EXERCISE PROMPT -
Return the entries below exactly as written.

EXTRACTED DATA -
(** C1. The combining iterators built for n / m, n = m (integer operands)
    and v = v (float operands) panic on a nil pointer when the left upstream
    is exhausted and the right one still produces a point: no Nil point with
    the metadata of the right operand comes out. The iterators built for
    v + v and n + m do return that point, and all five return a Nil point
    with the metadata of the left operand when the right upstream is the one
    that is exhausted. *)
Theorem C1_left_exhausted_operand_panics :
  let b := Examples.integerPoint 3 false in
  let fb := Examples.floatPoint 3%float false in
  (exists itr,
      buildTransformIterator (Examples.integerItr 0) (Examples.integerItr 1) DIV = Ok itr
      /\ apply_integer_fn itr None (Some b) = Some (Panic PanicNilDereference)
      /\ apply_integer_fn itr (Some b) None
         = Some (Ok (Some (AnyFloat (set_Nil (point_like b float64_zero))))))
  /\ (exists itr,
      buildTransformIterator (Examples.integerItr 0) (Examples.integerItr 1) EQ = Ok itr
      /\ apply_integer_fn itr None (Some b) = Some (Panic PanicNilDereference)
      /\ apply_integer_fn itr (Some b) None
         = Some (Ok (Some (AnyBoolean (set_Nil (point_like b false))))))
  /\ (exists itr,
      buildTransformIterator (Examples.floatItr 0) (Examples.floatItr 1) EQ = Ok itr
      /\ apply_float_fn itr None (Some fb) = Some (Panic PanicNilDereference)
      /\ apply_float_fn itr (Some fb) None
         = Some (Ok (Some (AnyBoolean (set_Nil (point_like fb false))))))
  /\ (exists itr,
      buildTransformIterator (Examples.floatItr 0) (Examples.floatItr 1) ADD = Ok itr
      /\ apply_float_fn itr None (Some fb)
         = Some (Ok (Some (AnyFloat (set_Nil (set_Value fb float64_zero)))))
      /\ apply_float_fn itr (Some fb) None
         = Some (Ok (Some (AnyFloat (set_Nil (set_Value fb float64_zero))))))
  /\ (exists itr,
      buildTransformIterator (Examples.integerItr 0) (Examples.integerItr 1) ADD = Ok itr
      /\ apply_integer_fn itr None (Some b)
         = Some (Ok (Some (AnyInteger (set_Nil (set_Value b 0)))))
      /\ apply_integer_fn itr (Some b) None
         = Some (Ok (Some (AnyInteger (set_Nil (set_Value b 0)))))).
Proof.
  cbv zeta. repeat split; eexists; repeat split.
Qed.

(** ** The wraps of a call *)

Transparent buildExprIterator.

(** Read the equations between computations and their results: split the
    computations that ran before, drop the impossible cases. *)
Ltac run :=
  repeat
    (match goal with
     | Hb : (_, _) = (_, _) |- _ => inversion Hb; clear Hb; subst
     | Hb : context [match ?x with _ => _ end] |- _ =>
         first [ is_var x; destruct x | destruct x eqn:? ]
     | Hb : _ |- _ =>
         progress unfold bind, ret, fail, panic, liftOutcome, constructed in Hb
     end; try discriminate).

Lemma build_distinct H args ic opt w itr w' :
  buildExprIterator H (Call "distinct" args) ic opt w = (Ok itr, w') ->
  exists input o typ,
    itr = IntervalIterator (ConstructedIterator NewDistinctIterator input o typ) o.
Proof.
  intros Hb. cbn [buildExprIterator String.eqb Ascii.eqb Bool.eqb] in Hb.
  run. do 3 eexists. reflexivity.
Qed.

Lemma build_derivative H name args ic opt w itr w' :
  isDistinct name = false -> isDerivative name = true ->
  buildExprIterator H (Call name args) ic opt w = (Ok itr, w') ->
  exists interval input o typ,
    itr = ConstructedIterator
            (newDerivativeIterator interval (String.eqb name "non_negative_derivative"))
            input o typ.
Proof.
  unfold isDistinct, isDerivative. intros Hd Hv Hb.
  cbn [buildExprIterator] in Hb. rewrite Hd, Hv in Hb.
  run. do 4 eexists. reflexivity.
Qed.

(** Outside distinct and the derivatives, the iterator of a call is the one
    the inner switch returns, under the interval wrap and the fill wrap. *)
Lemma build_default H name args ic opt w itr w' :
  isDistinct name = false -> isDerivative name = false ->
  buildExprIterator H (Call name args) ic opt w = (Ok itr, w') ->
  exists core,
    itr = fillWrap (Call name args) (with_Expr opt (Call name args))
            (intervalWrap name (with_Expr opt (Call name args)) core).
Proof.
  unfold isDistinct, isDerivative. intros Hd Hv Hb.
  cbn [buildExprIterator] in Hb. rewrite Hd, Hv in Hb.
  unfold bind at 1 in Hb.
  match type of Hb with
  | (let (_, _) := ?m in _) = _ => destruct m as [[core | e | p] w1]
  end; try discriminate.
  inversion Hb. exists core. reflexivity.
Qed.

TASK RESPONSE -
(** C1. The combining iterators built for n / m, n = m (integer operands)
    and v = v (float operands) panic on a nil pointer when the left upstream
    is exhausted and the right one still produces a point: no Nil point with
    the metadata of the right operand comes out. The iterators built for
    v + v and n + m do return that point, and all five return a Nil point
    with the metadata of the left operand when the right upstream is the one
    that is exhausted. *)
Theorem C1_left_exhausted_operand_panics :
  let b := Examples.integerPoint 3 false in
  let fb := Examples.floatPoint 3%float false in
  (exists itr,
      buildTransformIterator (Examples.integerItr 0) (Examples.integerItr 1) DIV = Ok itr
      /\ apply_integer_fn itr None (Some b) = Some (Panic PanicNilDereference)
      /\ apply_integer_fn itr (Some b) None
         = Some (Ok (Some (AnyFloat (set_Nil (point_like b float64_zero))))))
  /\ (exists itr,
      buildTransformIterator (Examples.integerItr 0) (Examples.integerItr 1) EQ = Ok itr
      /\ apply_integer_fn itr None (Some b) = Some (Panic PanicNilDereference)
      /\ apply_integer_fn itr (Some b) None
         = Some (Ok (Some (AnyBoolean (set_Nil (point_like b false))))))
  /\ (exists itr,
      buildTransformIterator (Examples.floatItr 0) (Examples.floatItr 1) EQ = Ok itr
      /\ apply_float_fn itr None (Some fb) = Some (Panic PanicNilDereference)
      /\ apply_float_fn itr (Some fb) None
         = Some (Ok (Some (AnyBoolean (set_Nil (point_like fb false))))))
  /\ (exists itr,
      buildTransformIterator (Examples.floatItr 0) (Examples.floatItr 1) ADD = Ok itr
      /\ apply_float_fn itr None (Some fb)
         = Some (Ok (Some (AnyFloat (set_Nil (set_Value fb float64_zero)))))
      /\ apply_float_fn itr (Some fb) None
         = Some (Ok (Some (AnyFloat (set_Nil (set_Value fb float64_zero))))))
  /\ (exists itr,
      buildTransformIterator (Examples.integerItr 0) (Examples.integerItr 1) ADD = Ok itr
      /\ apply_integer_fn itr None (Some b)
         = Some (Ok (Some (AnyInteger (set_Nil (set_Value b 0)))))
      /\ apply_integer_fn itr (Some b) None
         = Some (Ok (Some (AnyInteger (set_Nil (set_Value b 0)))))).
Proof.
  cbv zeta. repeat split; eexists; repeat split.
Qed.

(** ** The wraps of a call *)

Transparent buildExprIterator.

(** Read the equations between computations and their results: split the
    computations that ran before, drop the impossible cases. *)
Ltac run :=
  repeat
    (match goal with
     | Hb : (_, _) = (_, _) |- _ => inversion Hb; clear Hb; subst
     | Hb : context [match ?x with _ => _ end] |- _ =>
         first [ is_var x; destruct x | destruct x eqn:? ]
     | Hb : _ |- _ =>
         progress unfold bind, ret, fail, panic, liftOutcome, constructed in Hb
     end; try discriminate).

Lemma build_distinct H args ic opt w itr w' :
  buildExprIterator H (Call "distinct" args) ic opt w = (Ok itr, w') ->
  exists input o typ,
    itr = IntervalIterator (ConstructedIterator NewDistinctIterator input o typ) o.
Proof.
  intros Hb. cbn [buildExprIterator String.eqb Ascii.eqb Bool.eqb] in Hb.
  run. do 3 eexists. reflexivity.
Qed.

Lemma build_derivative H name args ic opt w itr w' :
  isDistinct name = false -> isDerivative name = true ->
  buildExprIterator H (Call name args) ic opt w = (Ok itr, w') ->
  exists interval input o typ,
    itr = ConstructedIterator
            (newDerivativeIterator interval (String.eqb name "non_negative_derivative"))
            input o typ.
Proof.
  unfold isDistinct, isDerivative. intros Hd Hv Hb.
  cbn [buildExprIterator] in Hb. rewrite Hd, Hv in Hb.
  run. do 4 eexists. reflexivity.
Qed.

(** Outside distinct and the derivatives, the iterator of a call is the one
    the inner switch returns, under the interval wrap and the fill wrap. *)
Lemma build_default H name args ic opt w itr w' :
  isDistinct name = false -> isDerivative name = false ->
  buildExprIterator H (Call name args) ic opt w = (Ok itr, w') ->
  exists core,
    itr = fillWrap (Call name args) (with_Expr opt (Call name args))
            (intervalWrap name (with_Expr opt (Call name args)) core).
Proof.
  unfold isDistinct, isDerivative. intros Hd Hv Hb.
  cbn [buildExprIterator] in Hb. rewrite Hd, Hv in Hb.
  unfold bind at 1 in Hb.
  match type of Hb with
  | (let (_, _) := ?m in _) = _ => destruct m as [[core | e | p] w1]
  end; try discriminate.
  inversion Hb. exists core. reflexivity.
Qed.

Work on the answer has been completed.